Maybe it’s because I work in international education – in particular in one school where over 50% of the student roll is Korean (though expatriate rather than immigrant) – that I felt so utterly in tune with this novel. I already know quite a lot about the Koreans’ idiosyncrasies, shall we say – their emphasis on education, their determination to succeed, their drive, their workaholic addiction, their extraordinary ability in mathematics and music, their daunting challenges with the English language, their dislike of old buildings, their preference for anything modern – the more glass and steel the better … and so on and so on. (Whenever our school conducts a parental survey, the nineteenth-century premises are criticised by the Korean community for their inefficiency and out-datedness, yet praised by other nationalities for their Hogwarts-style charm and historic appeal!)

These are all purely external factors, easy for an outsider to discern. But Angie Kim’s novel achieves far more than mere external observations which any Joe Boggs can make. (Observations which inevitably lead to the stereoptyping of different nationalities.) The author of Miracle Creek has succeeded in achieving something far subtler and at the same time far grander than this. She’s allowed us the privilege of having a preview into the existence of a perceived ‘outsider’ – in this novel’s case, the immigrant family. How difficult it is to assimilate, to acclimatise, adapt, accept … and how easy to long for what you once had, at times madly regret your decision to abandon your home country for another world, all in the name of a better future.

All these longings and inner conflicts are brilliantly portrayed in Miracle Creek. But what I found most moving of all about this extraordinary book is the author’s deep insight into the world of special needs children and the impact such a world has on their families. Mostly, on their mothers. Angie Kim shows a phenomenal understanding of the daily limitations and frustrations that the parents of these ‘special’ children feel – having to deal with wheelchairs, medication, limited speech, sometimes total lack of speech, lack of eye contact, lack of concentration, the inability to integrate with ‘normal’ children. She empathises with the mothers’ envy – even bitter jealousy, at times – of those ‘normal families’ who have it so easy without even realising it, and the subsequent guilt that such negative feelings generate. She understands the need to feel acceptance of their children and their situation, rather than self-pity and anger … the need not to regret, not wonder what if, not guiltily imagine an entirely different scenario, an easier existence, a normal existence. But above all, she celebrates the overriding compulsion they feel to love their child at all cost, to push forward, drive forward, try out new treatments, never give up on hope that things might improve, and in the meantime, just to keep on supporting, keep on loving.
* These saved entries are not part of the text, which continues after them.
(* ===== verification/PathPlanFacts.v ===== *)
(** * What reconciling a path plan guarantees

    The desired gateways are reachable ones; a handoff starts, goes on and ends when
    it should; one that starts, changes its targets or its reason moves the fencing
    epoch; and the revision of the plan tells every change of the desired set. *)

From Stdlib Require Import ZArith Lia Ascii String.
From stdpp Require Import base list gmap strings sorting.
From S2P Require Import Prelude GatewayTypes Handoff PathPlan.
Open Scope string_scope.
Open Scope Z_scope.

Module PathPlanFacts.
Import Gateway Handoff PathPlan.

(** ** The desired set *)

Lemma contains_spec l x : containsGatewayID l x = true <-> x ∈ l.
Proof.
  unfold containsGatewayID. rewrite existsb_exists, list_elem_of_In. split.
  - intros (y & Hy & ->%String.eqb_eq). done.
  - intros H. exists x. split; [done|apply String.eqb_refl].
Qed.

Lemma gateway_ids_spec f gateways id : id ∈ gateway_ids f gateways <->
  exists g, g ∈ gateways /\ gGatewayID g = id /\ id <> "" /\ f (gConnectionState g) = true.
Proof.
  unfold gateway_ids. rewrite merge_sort_Permutation, list_elem_of_fmap. split.
  - intros (g & -> & Hg). rewrite list_elem_of_In in Hg. apply filter_In in Hg as [Hg Hf]. exists g.
    rewrite andb_true_iff, negb_true_iff, String.eqb_neq in Hf. rewrite list_elem_of_In. tauto.
  - intros (g & Hg & <- & Hne & Hf). exists g. split; [done|]. apply list_elem_of_In, filter_In.
    rewrite <-list_elem_of_In. split; [done|]. by rewrite (proj2 (String.eqb_neq _ _) Hne), Hf.
Qed.

Lemma next_after_in current rest all x : next_after current rest all = Some x -> x ∈ rest \/ x ∈ all.
Proof.
  induction rest as [|c rest IH]; cbn [next_after]; [done|]. destruct (String.eqb c current).
  - destruct rest as [|y rest].
    + intros H. right. by apply head_Some_elem_of.
    + intros [= ->]. left. right. left.
  - intros [H|H]%IH; [by left; right|by right].
Qed.

Lemma filter_sub {A} (f : A -> bool) l x : x ∈ List.filter f l -> x ∈ l.
Proof. rewrite !list_elem_of_In. by intros [? _]%filter_In. Qed.
(* ===== verification/EcPlacementFacts.v ===== *)
(** * Erasure-coded placement: what a stripe plan guarantees

    A plan names every shard once, uses eligible candidates only, keeps at most as
    many shards in a zone as there are coding shards, so that any one zone can be
    lost, and in strict mode gives the shards of a zone different nodes and stores;
    the search for these fails only when there are none. *)

From Stdlib Require Import ZArith Lia Ascii String.
From stdpp Require Import base list gmap strings sorting list_numbers.
From S2P Require Import Prelude GoStrings Placement EcPlacement.
Open Scope string_scope.
Open Scope Z_scope.

Module EcPlacementFacts.
Import Placement EcPlacement.

(** ** Rotation *)

Lemma omap_window {A} (g : Z -> option A) (l : list A) m : forall s k,
  (forall j, (j < m)%nat -> g (s + Z.of_nat j) = l !! (k + j)%nat) -> (k + m <= length l)%nat ->
  omap g (seqZ s (Z.of_nat m)) = take m (drop k l).
Proof.
  induction m as [|m IH]; intros s k Hg Hk; [done|]. rewrite seqZ_cons by lia.
  destruct (lookup_lt_is_Some_2 l k) as [x Hx]; [lia|].
  pose proof (Hg 0%nat ltac:(lia)) as H0. rewrite Z.add_0_r, Nat.add_0_r, Hx in H0.
  rewrite (drop_S _ _ _ Hx). cbn [take]. cbn -[seqZ take drop].
  rewrite H0. f_equal.
  replace (Z.pred (Z.of_nat (S m))) with (Z.of_nat m) by lia. apply IH; [|lia].
  intros j Hj. replace (Z.succ s + Z.of_nat j) with (s + Z.of_nat (S j)) by lia. rewrite Hg by lia. f_equal. lia.
Qed.

Lemma rotate_eq {A} (l : list A) r : 0 <= r < zlen l ->
  rotate l r = (drop (Z.to_nat r) l ++ take (Z.to_nat r) l)%list.
Proof.
  intros Hr. unfold rotate, zlen in *. set (k := Z.to_nat r).
  assert (seqZ 0 (Z.of_nat (length l)) = seqZ 0 (Z.of_nat (length l - k)) ++ seqZ (0 + Z.of_nat (length l - k)) (Z.of_nat k))%list
    as -> by (rewrite <-seqZ_app by lia; f_equal; lia).
  rewrite omap_app. f_equal.
  - rewrite (omap_window _ l _ _ k); [apply take_ge; rewrite length_drop; lia| |lia].
    intros j Hj. f_equal. rewrite Z.mod_small by lia. lia.
  - rewrite (omap_window _ l _ _ 0); [done| |lia].
    intros j Hj. f_equal. replace (r + (0 + Z.of_nat (length l - k) + Z.of_nat j)) with (Z.of_nat j + 1 * Z.of_nat (length l)) by lia.
    rewrite Z_mod_plus_full, Z.mod_small by lia. lia.
Qed.

Lemma rotate_permutation {A} (l : list A) r : l <> [] -> rotate l (r mod zlen l) ≡ₚ l.
Proof.
  intros Hl. assert (0 < zlen l) by (destruct l; [done|unfold zlen; cbn; lia]).
  rewrite rotate_eq by (apply Z.mod_pos_bound; lia). rewrite Permutation_app_comm. by rewrite take_drop.
Qed.

(** ** Counting *)

Definition occ (z : string) (l : list string) : Z := zlen (List.filter (String.eqb z) l).
Definition zsum (m : gmap string Z) (zs : list string) : Z := foldr (fun z a => cnt m z + a) 0 zs.

Lemma occ_cons z x l : occ z (x :: l) = (if String.eqb z x then 1 else 0) + occ z l.
Proof. unfold occ. cbn [List.filter]. destruct (String.eqb z x); [unfold zlen; cbn [length]; lia|done]. Qed.
Lemma occ_app z l1 l2 : occ z (l1 ++ l2)%list = occ z l1 + occ z l2.
Proof. unfold occ. by rewrite List.filter_app, zlen_app. Qed.
Lemma occ_nonneg z l : 0 <= occ z l.
Proof. unfold occ, zlen. lia. Qed.
Lemma occ_not_in z l : z ∉ l -> occ z l = 0.
Proof.
  induction l as [|x l IH]; [done|]. rewrite not_elem_of_cons, occ_cons. intros [Hx Hl].
  destruct (String.eqb_spec z x); [done|]. rewrite IH by done. done.
Qed.
Lemma occ_filter f z zs : NoDup zs -> z ∈ zs -> occ z (List.filter f zs) = if f z then 1 else 0.
Proof.
  induction 1 as [|x zs Hx Hnd IH]; [by intros ?%not_elem_of_nil|]. intros Hz.
  assert (forall y, y ∈ List.filter f zs -> y ∈ zs) as Hsub
    by (intros y; rewrite !list_elem_of_In; by intros [? _]%filter_In).
  cbn [List.filter]. apply elem_of_cons in Hz as [->|Hz].
  - assert (occ x (List.filter f zs) = 0) as H0 by (apply occ_not_in; intros H; by apply Hx, Hsub).
    destruct (f x); [rewrite occ_cons, String.eqb_refl|]; lia.
  - assert (String.eqb z x = false) as He by (apply String.eqb_neq; intros ->; done).
    destruct (f x); [rewrite occ_cons, He|]; by rewrite IH.
Qed.

Lemma cnt_insert m k v z : cnt (<[k := v]> m) z = if String.eqb z k then v else cnt m z.
Proof.
  unfold cnt. destruct (String.eqb_spec z k) as [->|Hne]; [by rewrite lookup_insert_eq|by rewrite lookup_insert_ne by congruence].
Qed.
Lemma completed_wf h payload : header_wf h -> zlen payload < 2 ^ 32 -> header_wf (completed_crc h payload).
Proof.
  intros (?&?&?&?&?&?&?&?&?&?&?&?&?&?&?) Hlen. pose proof (zlen_nonneg payload).
  pose proof (crc32c_range (take 72 (putHeaderWithoutCRC (completed h payload)))) as Hcrc. revert Hcrc.
  unfold completed_crc. generalize (crc32c (take 72 (putHeaderWithoutCRC (completed h payload)))). intros crc Hcrc.
  unfold header_wf, completed, in_u, MagicV2, VersionV2, ResponseHeaderSizeV2, HeaderSizeV2, AuthTagSize in *. cbn. repeat split; lia.
Qed.

(** A response with a tag is decoded into the completed header, the payload and the tag. *)
Lemma response_decodes r payload tag : header_wf (rBase r) -> zlen payload < 2 ^ 32 -> zlen tag = AuthTagSize ->
  exists r', DecodeResponseMessage (EncodeResponseMessage r payload tag).2 = Ok (r', payload, tag) /\
    rBase r' = completed_crc (rBase r) payload.
Proof.
  intros Hwf Hlen Htag. pose proof (zlen_nonneg payload).
  pose proof (completed_wf _ _ Hwf Hlen) as Hcw.
  unfold EncodeResponseMessage. rewrite wrap32_small by (unfold in_u; lia). rewrite Htag.
  change (AuthTagSize =? AuthTagSize) with true. cbv iota zeta. cbn [snd].
  change (rBase r <| hMagic := MagicV2 |> <| hVersion := VersionV2 |> <| hHeaderLen := ResponseHeaderSizeV2 |>
    <| hLengthBytes := zlen payload |> <| hAuthLen := AuthTagSize |>) with (completed (rBase r) payload).
  change (0 <? hAuthLen (completed (rBase r) payload)) with true. cbv iota.
  set (tail := response_tail _). assert (zlen tail = 20) as Htail by reflexivity.
  set (hd := take 72 (putHeaderWithoutCRC (completed (rBase r) payload)) ++ le_split 4 (crc32c (take 72 (putHeaderWithoutCRC (completed (rBase r) payload)))) ++ tail).
  set (b := _ ++ _ ++ tail ++ payload ++ tag). assert (b = hd ++ payload ++ tag) as Hb.
  { unfold b, hd. by rewrite <-!app_assoc. }
  assert (zlen hd = 96) as Hhd.
  { unfold hd. rewrite !zlen_app, Htail. reflexivity. }
  assert (parseHeader (take 76 b) = completed_crc (rBase r) payload) as Hp.
  { unfold b. by rewrite parse_put_v2. }
  assert (take 72 b = take 72 (putHeaderWithoutCRC (completed (rBase r) payload))) as H72.
  { unfold b. by rewrite take_app_exact. }
  unfold DecodeResponseMessage. rewrite Hp, H72.
  assert (zlen b = 96 + zlen payload + 32) as Hzb by (rewrite Hb, !zlen_app, Hhd, Htag; unfold AuthTagSize; lia).
  rewrite Hzb. destruct (Z.ltb_spec (96 + zlen payload + 32) ResponseHeaderSizeV2) as [Hx|_]; [unfold ResponseHeaderSizeV2, HeaderSizeV2 in Hx; lia|].
  change (hMagic (completed_crc (rBase r) payload) =? MagicV2) with true. change (hVersion (completed_crc (rBase r) payload) =? VersionV2) with true.
  change (hCRC32C (completed_crc (rBase r) payload)) with (crc32c (take 72 (putHeaderWithoutCRC (completed (rBase r) payload)))).
  rewrite Z.eqb_refl. cbn [negb orb]. cbv zeta.
  change (hLengthBytes (completed_crc (rBase r) payload)) with (zlen payload).
  change (hAuthLen (completed_crc (rBase r) payload)) with 32. change ResponseHeaderSizeV2 with 96. rewrite Z.ltb_irrefl.
  change (0 <? 32) with true. cbv iota. match goal with |- context [mkResponseHeader ?h ?s ?x ?y ?z ?u] => exists (mkResponseHeader h s x y z u) end.
  split; [|reflexivity]. f_equal. f_equal; [f_equal|].
  - rewrite Hb. unfold slice. rewrite drop_app_exact by (unfold zlen in Hhd; lia). apply take_app_exact. unfold zlen. lia.
  - rewrite Hb, app_assoc. unfold slice. rewrite drop_app_exact by (rewrite length_app; unfold zlen in *; lia).
    apply firstn_all2. unfold zlen, AuthTagSize in *. lia.
Qed.

End Tags.

(** C28: no response of a v2 connection verifies.  The response to a request of a session decodes to the payload, a tag
    and a header of version 2, and this tag passes the check of the received header only if two different messages
    have the same HMAC: the tag was computed while the version and the length of the header were still 0. *)
Theorem v2_response_tag_rejected {S : Type} `{Service.ServiceMetadata S} (data : Service.DataRepository S) (cfg : Config)
    (elapsed latency : Z) (sess : Session) (h : Wire2.Header) (payload p : bytes) (w w' : DataPlane.state) (t : SessionTable)
    (resp : Wire2.ResponseHeader) :
  Wire2Facts.header_wf h -> u64 (ssVolumeID sess) -> u64 (ssGeneration sess) -> u64 (ssID sess) ->
  handleRequestV2 data cfg elapsed latency h payload sess w = (w', Ok (resp, p)) -> zlen p < 2 ^ 32 ->
  exists wire r tag,
    respond_v2 data cfg elapsed latency sess h payload w t = ((w', t), Respond wire) /\
    Wire2.DecodeResponseMessage wire = Ok (r, p, tag) /\
    Wire2.hVersion (Wire2.rBase r) = 2 /\ Wire2.hVersion (Wire2.rBase resp) = 0 /\
    Wire2.AAD (Wire2.rBase resp) ++ p <> Wire2.AAD (Wire2.rBase r) ++ p /\
    (Wire2.VerifyAuthTag (ssSessionKey sess) (Wire2.rBase r) p tag = Ok tt <->
     hmac_sha256 (ssSessionKey sess) (Wire2.AAD (Wire2.rBase resp) ++ p)
     = hmac_sha256 (ssSessionKey sess) (Wire2.AAD (Wire2.rBase r) ++ p)).
Proof.
  intros Hwf Hv Hg Hs Hreq Hlen. set (tag := Wire2.ComputeAuthTag (ssSessionKey sess) (Wire2.rBase resp) p).
  assert (zlen tag = Wire2.AuthTagSize) as Htag by (unfold tag, Wire2.ComputeAuthTag, zlen; by rewrite length_hmac_sha256).
  assert (exists st, resp = Wire2.mkResponseHeader (Wire2.mkHeader 0 0 0 (responseOpV2 (Wire2.hOp h)) (Wire2.hFlags h) (Wire2.hRequestID h)
    (ssVolumeID sess) (ssGeneration sess) (ssID sess) (Wire2.hSeqNo h) 0 0 0 0 0) st latency latency (cfPathID cfg) 0) as [st E].
  { unfold handleRequestV2, bind_act in Hreq. destruct (serve _ _ _ _ _ _ _ _ _ _ w) as [? [[st ?]|[]|]]; [|done].
    injection Hreq as _ <- _. by exists st. }
  assert (Wire2Facts.header_wf (Wire2.rBase resp)) as Hrwf.
  { rewrite E. destruct Hwf as (?&?&?&Hop&?&?&?&?&?&?&?&?&?&?&?). unfold Wire2Facts.header_wf, in_u in *. cbn.
    repeat split; try lia; unfold responseOpV2; repeat split_match; try lia; vm_compute; congruence. }
  destruct (response_decodes resp p tag Hrwf Hlen Htag) as (r & Hdec & Hbase).
  exists (Wire2.WriteResponseFrame resp p tag).2, r, tag. split; [unfold respond_v2; by rewrite Hreq|]. split; [done|].
  rewrite Hbase. split; [done|]. split; [by rewrite E|]. split.
  - intros Heq. apply Wire2Facts.AAD_app_inj in Heq as [Heq _]; [|done|by apply completed_wf].
    rewrite E in Heq. apply (f_equal (fun x => x.1.1.1.1.1.1.1.1)) in Heq. change (0 = 2) in Heq. lia.
  - rewrite Wire2Facts.verify_computed. done.
Qed.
I’ve focused exclusively on the background and the inner world of the novel’s characters, to the exclusion of detailing the actual story line. But a synopsis is easy for anyone to look up elsewhere. What I will reiterate just briefly, before tying up this review, is that quite apart from the beautiful writing and the haunting themes, there is also a gripping plot in this book that keeps you turning the pages and wondering throughout who did it.

All in all, when you combine the courtroom drama suspense with the intensity of isolation portrayed in so many different forms, and the impact that such an existence has on yourself and on others, you end up with a truly memorable work of literature. One which should make us think twice before showing impatience to a foreigner with halting English, or to a mother with a child making loud and irritating noises in public. We’re all part of the same world, and just by fluke of chance we happen to be who we are.

Congratulations to Angie Kim for reminding us of that incontrovertible fact, and at the same time providing us with a bloody good read.